A nurse came out of the trauma area and told Olson's parents that he was awake, talking, knew who he was and was on his way for more tests.

"When I saw him, the first thing he said to me was, 'I'm sorry I made you worry,' " Bethany Olson said with tears in her eyes. "I was just so thankful he was alive."

She was first informed of the crash when their friend and fellow law enforcement family member, Mike Tvrdik, came out to their home that morning.

"I remember him saying there's been an accident and that it wasn't good," Bethany Olson said. "When Jeremy and I got to the hospital and saw the medical helicopter on stand-by, the reality set in."

Olson's sister, Emily, who lives in Duluth, was called immediately. If need be, a friend who works in law enforcement would drive to Duluth and bring her to the hospital.

When his scans came back, there was no internal bleeding and his fractures were stable so there was no need to be airlifted to another hospital.

Officer Tony Golden of the Alexandria Police Department stayed in Olson's room so that he would always have family by his side, which Bethany said meant a lot to the family and that she appreciated more than Golden probably knew. Olson was discharged from Alomere Health on Aug. 2.

Lifesavers

Olson said that some people don't wear helmets because they feel they don't look good or that it makes them less cool. Since he started riding motorcycle three years ago, he has always worn protective gear.

"Look at my helmet. It's pretty awesome," he said, pointing to the scratched-up helmet sitting beside him on his bed. "And I look pretty awesome when I wear it. Kind of badass."

Olson made a deal with his parents when he bought his motorcycle. They would buy his protective gear - consisting of a full-face helmet, leather vest and gloves and motorcycle boots - if he promised to always wear it.

He has kept that promise.

"I have seen pictures of people who wear flip-flops when riding and crash. It's awful and not pretty," he said. "That's why I always wear my boots."

Neither Olson nor his parents understand why people would not wear protective gear when riding a motorcycle. If they crash without it, the results are almost never good, they said.

Because Olson was 17 when he got his motorcycle permit, he was required to take a class through the technical college.

"That class helped to save my life," he said. "I learned so much from it and was taught what to do and what not to do if a crash happened. I used the skills I learned when I crashed my bike."

Olson also said his hands would have been "minced meat" if not for his gloves, and he couldn't stress enough the importance of wearing protective gear.

"I told him I would go out and buy him the exact same gear because I know it saved his life," his mother said.

She also said that it was never a question of if her son would ever crash his motorcycle, but when. That is no reflection on how well he drove.

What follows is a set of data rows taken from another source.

(** * Large File Translator backend: upload assembly, job registry, text
      splitter, translation pipeline and job runner.

    A shallow embedding of [ui/backend/app] ([translator.py], [readers.py],
    [jobs.py], [process.py], [main.py], [word.py]) together with the properties of the
    design document that can be settled on it.

    Conventions of the embedding:
    - a Python [str] is a [string]; characters are their 8-bit codes;
    - a Python [int] is a [Z]; the floats of the progress report are
      rationals ([Q]): every float that occurs is a correctly rounded
      quotient of two small integers or a short decimal literal, and rounding
      is monotone, so order comparisons agree;
    - a raised exception is a value of [Py.exn]; a computation that may raise
      returns a [Py.result];
    - a loop whose termination depends on its arguments runs on an iteration
      budget and answers [None] when the budget is used up. *)

From Stdlib Require Import ZArith QArith Lqa Ascii String.
From stdpp Require Import base strings list gmap pretty.

Local Open Scope Z_scope.

(* ===================================================================== *)
(** * Python primitives used by the backend                               *)
(* ===================================================================== *)

Module Py.

(** Exceptions.  [UnicodeDecodeError] is singled out because
    [readers.extract_text] catches it; every exception carries the text
    that [traceback.format_exc()] renders for it. *)
Inductive exn : Type :=
| UnicodeDecodeError (tb : string)
| Exception (tb : string).

Definition format_exc (e : exn) : string :=
  match e with
  | UnicodeDecodeError tb => tb
  | Exception tb => tb
  end.

(** How a call ends: it returns, it raises, or it never returns. *)
Inductive result (A : Type) : Type :=
| Ok (a : A)
| Raise (e : exn)
| Hang.
Arguments Ok {A} a.
Arguments Raise {A} e.
Arguments Hang {A}.

(** [len(s)] *)
Definition len (s : string) : Z := Z.of_nat (String.length s).

Fixpoint take (n : nat) (s : string) : string :=
  match n, s with
  | S k, String c r => String c (take k r)
  | _, _ => EmptyString
  end.

Fixpoint drop (n : nat) (s : string) : string :=
  match n, s with
  | S k, String _ r => drop k r
  | _, _ => s
  end.

(** Normalisation of a slice bound against a length [n]: a negative
    bound counts from the end, and the result is clamped to [0..n]. *)
Definition adjust (n i : Z) : Z :=
  if i <? 0 then Z.max 0 (i + n) else Z.min i n.

(** [s[a:b]] *)
Definition slice (s : string) (a b : Z) : string :=
  let n := len s in
  let a' := adjust n a in
  let b' := adjust n b in
  take (Z.to_nat (b' - a')) (drop (Z.to_nat a') s).

Fixpoint is_prefix (p s : string) : bool :=
  match p, s with
  | EmptyString, _ => true
  | String a p', String b s' => if Ascii.eqb a b then is_prefix p' s' else false
  | String _ _, EmptyString => false
  end.

(** does [sub] occur in [s] at offset [i]? *)
Definition occurs_at (sub s : string) (i : nat) : bool :=
  is_prefix sub (drop i s).

(** The candidates [lo + cnt - 1], ..., [lo + 1], [lo], highest first. *)
Fixpoint rfind_down (sub s : string) (lo : Z) (cnt : nat) : Z :=
  match cnt with
  | O => -1
  | S k =>
      let i := lo + Z.of_nat k in
      if occurs_at sub s (Z.to_nat i) then i else rfind_down sub s lo k
  end.

(** [s.rfind(sub, a, b)] for a non-empty [sub]: the highest index [i]
    with [s[i:i+len(sub)] == sub] and the occurrence wholly inside
    [s[a:b]]; [-1] when there is none.  The bounds are normalised as
    CPython does for the search methods. *)
Definition rfind (s sub : string) (a b : Z) : Z :=
  let n := len s in
  let b' := if b >? n then n else if b <? 0 then Z.max 0 (b + n) else b in
  let a' := if a <? 0 then Z.max 0 (a + n) else a in
  rfind_down sub s a' (Z.to_nat (b' - a' - len sub + 1)).

(** [sep.join(parts)] *)
Fixpoint join (sep : string) (parts : list string) : string :=
  match parts with
  | [] => EmptyString
  | [p] => p
  | p :: rest => p +:+ sep +:+ join sep rest
  end.

(** [''.join(parts)] *)
Definition concat (parts : list string) : string :=
  foldr String.append EmptyString parts.

(** [range(n)] *)
Definition range (n : Z) : list Z := seqZ 0 n.

(** The components of a POSIX path: the pieces between separators. *)
Fixpoint components (cur s : string) : list string :=
  match s with
  | EmptyString => [cur]
  | String c r =>
      if Ascii.eqb c "/"%char then cur :: components EmptyString r
      else components (cur +:+ String c EmptyString) r
  end.

(** [Path(p).name]: the last component that is neither empty nor a
    single dot, the empty string when there is none. *)
Definition path_name (p : string) : string :=
  List.last
    (List.filter (fun c => negb (String.eqb c EmptyString || String.eqb c "."))
                 (components EmptyString p))
    EmptyString.

End Py.

(* ===================================================================== *)
(** * translator.py: the text splitter                                    *)
(* ===================================================================== *)

Module Translator.
Import Py.

Definition newline : string := String "010"%char EmptyString.
Definition period_space : string := ". ".

(** [int(max_chars * 0.5)].  The product is taken as exact, which it is
    in binary64 for [|max_chars| <= 2^53], far above the length a [str] can
    have, and [int] truncates toward zero.  (From [2^1024] on Python refuses
    to convert [max_chars] to a float; such sizes are outside the
    embedding.)  The proofs about the reassembly and the size of the chunks
    do not unfold this definition. *)
Definition int_half (max_chars : Z) : Z := Z.quot max_chars 2.

(** Lines 16-18: the candidate cut of the window [start..end_). *)
Definition find_cut (text : string) (start end_ : Z) : Z :=
  let cut := rfind text newline start end_ in
  if cut =? -1 then rfind text period_space start end_ else cut.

"I've been told that if you don't ever have a crash, then you'll never have a story to tell," Bethany Olson said, smiling at her son.

After the family knew that he would recover, Bethany Olson told her son she had good news and bad news. Alex wanted to hear the good news right away.

"The good news is your bike is fixable," she told him, then quickly added, "The bad news is, your bike is fixable."